**Task statement:**
Lines that include the string "ensureCapacity" are the ones to copy from the entries below.

(Records excerpted from a collection)
====
(* ===== verification/CborEncoder.v ===== *)
(** * The CBOR encoder and the limits of the codec
    (packages/protocol/src/cbor/options.ts, encoder.ts) *)
From S2P Require Import Prelude JsNumber JsText JsValue.

Definition UINT32_BASE : Z := 4294967296.
Definition MAX_UINT32 : Z := 4294967295.
Definition MAX_CONFIGURED_DEPTH : Z := 512.
Definition DEFAULT_MAX_CBOR_BYTE_LENGTH : Z := 16 * 1024 * 1024.
Definition DEFAULT_MAX_CBOR_CONTAINER_LENGTH : Z := 1000000.
Definition DEFAULT_MAX_CBOR_DEPTH : Z := 64.

(** Every property is optional. *)
Record CborOptions := {
  opt_maxByteLength : option number;
  opt_maxContainerLength : option number;
  opt_maxDepth : option number }.
Definition no_cbor_options : CborOptions :=
  {| opt_maxByteLength := None; opt_maxContainerLength := None; opt_maxDepth := None |}.

Record ResolvedCborOptions := { maxByteLength : Z; maxContainerLength : Z; maxDepth : Z }.

Definition resolveLimit (name : string) (value : number) (maximum : Z) : result js_error Z :=
  let e := Err (RangeError (name +:+ " must be an integer between 0 and " +:+ pretty maximum)) in
  if negb (num_is_safe_integer value) then e else
  match num_to_Z value with
  | Some z => if (z <? 0) || (maximum <? z) then e else Ok z
  | None => e
  end.

Definition resolveOptions (options : CborOptions) : result js_error ResolvedCborOptions :=
  b ← resolveLimit "maxByteLength"
        (default (num_of_Z DEFAULT_MAX_CBOR_BYTE_LENGTH) (opt_maxByteLength options)) MAX_UINT32;
  c ← resolveLimit "maxContainerLength"
        (default (num_of_Z DEFAULT_MAX_CBOR_CONTAINER_LENGTH) (opt_maxContainerLength options))
        MAX_UINT32;
  d ← resolveLimit "maxDepth"
        (default (num_of_Z DEFAULT_MAX_CBOR_DEPTH) (opt_maxDepth options)) MAX_CONFIGURED_DEPTH;
  Ok {| maxByteLength := b; maxContainerLength := c; maxDepth := d |}.

(** The ranges every resolved option lies in. *)
Definition options_ok (o : ResolvedCborOptions) : Prop :=
  0 <= maxByteLength o <= MAX_UINT32 /\ 0 <= maxContainerLength o <= MAX_UINT32 /\
  0 <= maxDepth o <= MAX_CONFIGURED_DEPTH.

Lemma resolveLimit_Ok name v m z : resolveLimit name v m = Ok z -> 0 <= z <= m.
Proof.
  unfold resolveLimit. destruct (negb (num_is_safe_integer v)); [done|].
  destruct (num_to_Z v) as [z'|]; [|done].
  destruct (Z.ltb_spec z' 0), (Z.ltb_spec m z'); simpl; try done. intros [= <-]. lia.
Qed.
Lemma resolveOptions_ok o r : resolveOptions o = Ok r -> options_ok r.
Proof.
  unfold resolveOptions. mrun.
  destruct (resolveLimit "maxByteLength" _ _) as [b|] eqn:Hb; [|done].
  destruct (resolveLimit "maxContainerLength" _ _) as [c|] eqn:Hc; [|done].
  destruct (resolveLimit "maxDepth" _ _) as [d|] eqn:Hd; [|done].
  intros [= <-]. apply resolveLimit_Ok in Hb, Hc, Hd. done.
Qed.
Lemma resolveLimit_not_bound name v m : resolveLimit name v m <> Err StepBound.
Proof. unfold resolveLimit. by repeat case_match. Qed.
Lemma resolveOptions_not_bound o : resolveOptions o <> Err StepBound.
Proof.
  unfold resolveOptions. mrun.
  pose proof (resolveLimit_not_bound "maxByteLength"
    (default (num_of_Z DEFAULT_MAX_CBOR_BYTE_LENGTH) (opt_maxByteLength o)) MAX_UINT32) as H1.
  pose proof (resolveLimit_not_bound "maxContainerLength"
    (default (num_of_Z DEFAULT_MAX_CBOR_CONTAINER_LENGTH) (opt_maxContainerLength o)) MAX_UINT32) as H2.
  pose proof (resolveLimit_not_bound "maxDepth"
    (default (num_of_Z DEFAULT_MAX_CBOR_DEPTH) (opt_maxDepth o)) MAX_CONFIGURED_DEPTH) as H3.
  destruct (resolveLimit "maxByteLength" _ _); [|congruence].
  destruct (resolveLimit "maxContainerLength" _ _); [|congruence].
  destruct (resolveLimit "maxDepth" _ _); [done|congruence].
Qed.

(** * The CBOR encoder (packages/protocol/src/cbor/encoder.ts)

    The writer grows a buffer on demand; every write goes through
    [ensureCapacity], which is where the byte limit is enforced.  The recursion of
    [encodeValue] carries a step bound of [maxDepth + 2] levels: one level beyond
    the depth check, so it is never reached. *)

Record CborWriter := { w_buffer : bytes; w_offset : Z; w_maxByteLength : Z }.

Definition new_CborWriter (maxByteLength : Z) : CborWriter :=
  {| w_buffer := repeat 0 (Z.to_nat (Z.min 256 maxByteLength)); w_offset := 0;
     w_maxByteLength := maxByteLength |}.

Definition W := M CborWriter js_error.

(** [buffer[i] = value]: an element store keeps the low eight bits and is ignored
    outside the array. *)
Definition u8_store (buffer : bytes) (i value : Z) : bytes :=
  if (0 <=? i) && (i <? zlen buffer) then <[Z.to_nat i := value mod 256]> buffer else buffer.
(** [buffer.set(source, i)] for a source that fits. *)
Fixpoint u8_set (buffer : bytes) (i : Z) (source : bytes) : bytes :=
  match source with
  | [] => buffer
  | b :: source' => u8_set (u8_store buffer i b) (i + 1) source'
  end.

(** [while (capacity < required) capacity = ...] *)
Fixpoint grow (fuel : nat) (max required capacity : Z) : option Z :=
  match fuel with
  | O => None
  | S fuel' => if capacity <? required
               then grow fuel' max required (Z.min max (Z.max required (capacity * 2)))
               else Some capacity
  end.

Definition with_buffer (w : CborWriter) (b : bytes) (o : Z) : CborWriter :=
  {| w_buffer := b; w_offset := o; w_maxByteLength := w_maxByteLength w |}.

(** Two rounds of the growth loop always suffice: the first reaches [required]. *)
Definition ensureCapacity (additionalBytes : Z) : W unit :=
  w ← get;
  let required := w_offset w + additionalBytes in
  throw_if (w_maxByteLength w <? required)
    (CborError ("CBOR byte length exceeds configured limit of " +:+ pretty (w_maxByteLength w)));;
  if required <=? zlen (w_buffer w) then mret tt else
  match grow 2 (w_maxByteLength w) required (Z.max 1 (zlen (w_buffer w))) with
  | None => throw StepBound
  | Some capacity =>
      modify (fun w => with_buffer w
        (u8_set (repeat 0 (Z.to_nat capacity)) 0 (w_buffer w)) (w_offset w))
  end.

Definition writeByte (value : Z) : W unit :=
  ensureCapacity 1;;
  modify (fun w => with_buffer w (u8_store (w_buffer w) (w_offset w) value) (w_offset w + 1)).

Definition writeBytes (b : bytes) : W unit :=
  ensureCapacity (zlen b);;
  modify (fun w => with_buffer w (u8_set (w_buffer w) (w_offset w) b) (w_offset w + zlen b)).

Definition writeUint16 (value : Z) : W unit :=
  ensureCapacity 2;;
  modify (fun w => with_buffer w
    (u8_store (u8_store (w_buffer w) (w_offset w) (Z.shiftr value 8)) (w_offset w + 1) value)
    (w_offset w + 2)).

Definition writeUint32 (value : Z) : W unit :=
  ensureCapacity 4;;
  modify (fun w => with_buffer w
    (u8_store (u8_store (u8_store (u8_store (w_buffer w)
       (w_offset w) (Z.shiftr value 24))
       (w_offset w + 1) (Z.shiftr value 16))
       (w_offset w + 2) (Z.shiftr value 8))
       (w_offset w + 3) value)
    (w_offset w + 4)).

Definition writeUint64 (value : Z) : W unit :=
  let high := value / UINT32_BASE in
  let low := value - high * UINT32_BASE in
  writeUint32 high;; writeUint32 low.

(** The eight bytes [setFloat64] writes, most significant first. *)
Definition be_bytes (n : nat) (v : Z) : bytes :=
  (fun i => (v / 256 ^ Z.of_nat (n - 1 - i)) mod 256) <$> seq 0 n.

Definition writeFloat64 (value : number) : W unit :=
  ensureCapacity 9;;
  modify (fun w => with_buffer w
    (u8_set (u8_store (w_buffer w) (w_offset w) 251) (w_offset w + 1) (be_bytes 8 (num_to_bits value)))
    (w_offset w + 9)).

Definition finish (w : CborWriter) : bytes := take (Z.to_nat (w_offset w)) (w_buffer w).

Definition writeArgument (majorType value : Z) : W unit :=
  let prefix := Z.shiftl majorType 5 in
  if value <? 24 then writeByte (Z.lor prefix value)
  else if value <=? 255 then writeByte (Z.lor prefix 24);; writeByte value
  else if value <=? 65535 then writeByte (Z.lor prefix 25);; writeUint16 value
  else if value <=? MAX_UINT32 then writeByte (Z.lor prefix 26);; writeUint32 value
  else writeByte (Z.lor prefix 27);; writeUint64 value.

Definition encodeText (value : jsstring) (options : ResolvedCborOptions) : W unit :=
  let b := text_encode value in
  throw_if (maxByteLength options <? zlen b)
    (CborError ("CBOR text string length exceeds configured limit of "
                  +:+ pretty (maxByteLength options)));;
  throw_if (negb (bool_decide (text_decode b = Some value)))
    (CborError "CBOR text strings must contain valid Unicode scalar values");;
  writeArgument 3 (zlen b);;
  writeBytes b.

(** The entries of a plain object that are encoded. *)
Definition defined_entries (props : list (jsstring * jsval)) : list (jsstring * jsval) :=
  keep (fun kv => match kv.2 with VUndefined => false | _ => true end) props.

Definition encodeNumber (value : number) : W unit :=
  throw_if (negb (num_is_finite value)) (CborError "CBOR numbers must be finite");;
  match num_to_Z value with
  | Some z =>
      if num_is_neg_zero value then writeFloat64 value else
      throw_if (negb (num_is_safe_integer value))
        (CborError "CBOR integers must be safe JavaScript integers");;
      if 0 <=? z then writeArgument 0 z else writeArgument 1 (-1 - z)
  | None => writeFloat64 value
  end.

Definition cycle_error : js_error := CborError "CBOR values must not contain cycles".
Definition unsupported_error (t : string) : js_error :=
  CborError ("Unsupported CBOR value type: " +:+ t).

Fixpoint encodeValue (fuel : nat) (h : js_heap) (options : ResolvedCborOptions) (value : jsval)
    (depth : Z) (ancestors : gset js_loc) : W unit :=
  match fuel with
  | O => throw StepBound
  | S fuel' =>
      throw_if (maxDepth options <? depth)
        (CborError ("CBOR nesting depth exceeds configured limit of " +:+ pretty (maxDepth options)));;
      match value with
      | VNull => writeByte 246
      | VBool b => writeByte (if b then 245 else 244)
      | VNumber n => encodeNumber n
      | VString s => encodeText s options
      | VBytes b =>
          throw_if (maxByteLength options <? zlen b)
            (CborError ("CBOR byte string length exceeds configured limit of "
                          +:+ pretty (maxByteLength options)));;
          writeArgument 2 (zlen b);;
          writeBytes b
      | VObject l =>
          match deref h l with
          | OArray items =>
              throw_if (bool_decide (l ∈ ancestors)) cycle_error;;
              throw_if (maxContainerLength options <? zlen items)
                (CborError ("CBOR array length exceeds configured limit of "
                              +:+ pretty (maxContainerLength options)));;
              writeArgument 4 (zlen items);;
              forM_ items (fun item =>
                match item with
                | None | Some VUndefined =>
                    throw (CborError "CBOR arrays must not contain holes or undefined values")
                | Some v => encodeValue fuel' h options v (depth + 1) ({[l]} ∪ ancestors)
                end)
          | OPlain _ symbols props =>
              throw_if (bool_decide (l ∈ ancestors)) cycle_error;;
              throw_if symbols (CborError "CBOR map keys must be strings");;
              let entries := defined_entries props in
              throw_if (maxContainerLength options <? zlen entries)
                (CborError ("CBOR map length exceeds configured limit of "
                              +:+ pretty (maxContainerLength options)));;
              writeArgument 5 (zlen entries);;
              forM_ entries (fun kv =>
                encodeText kv.1 options;;
                encodeValue fuel' h options kv.2 (depth + 1) ({[l]} ∪ ancestors))
          | OExotic => throw (unsupported_error "object")
          end
      | VUndefined => throw (unsupported_error "undefined")
      | VOther t => throw (unsupported_error t)
      end
  end.

Definition depth_fuel (options : ResolvedCborOptions) : nat := Z.to_nat (maxDepth options + 2).

Definition encodeCbor (h : js_heap) (value : jsval) (options : CborOptions) : result js_error bytes :=
  resolved ← resolveOptions options;
  let writer := new_CborWriter (maxByteLength resolved) in
  match encodeValue (depth_fuel resolved) h resolved value 0 ∅ writer with
  | (writer', Ok _) => Ok (finish writer')
  | (_, Err e) => Err e
  end.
====
**Answer to the problem:**
    [ensureCapacity], which is where the byte limit is enforced.  The recursion of
Definition ensureCapacity (additionalBytes : Z) : W unit :=
  ensureCapacity 1;;
  ensureCapacity (zlen b);;
  ensureCapacity 2;;
  ensureCapacity 4;;
  ensureCapacity 9;;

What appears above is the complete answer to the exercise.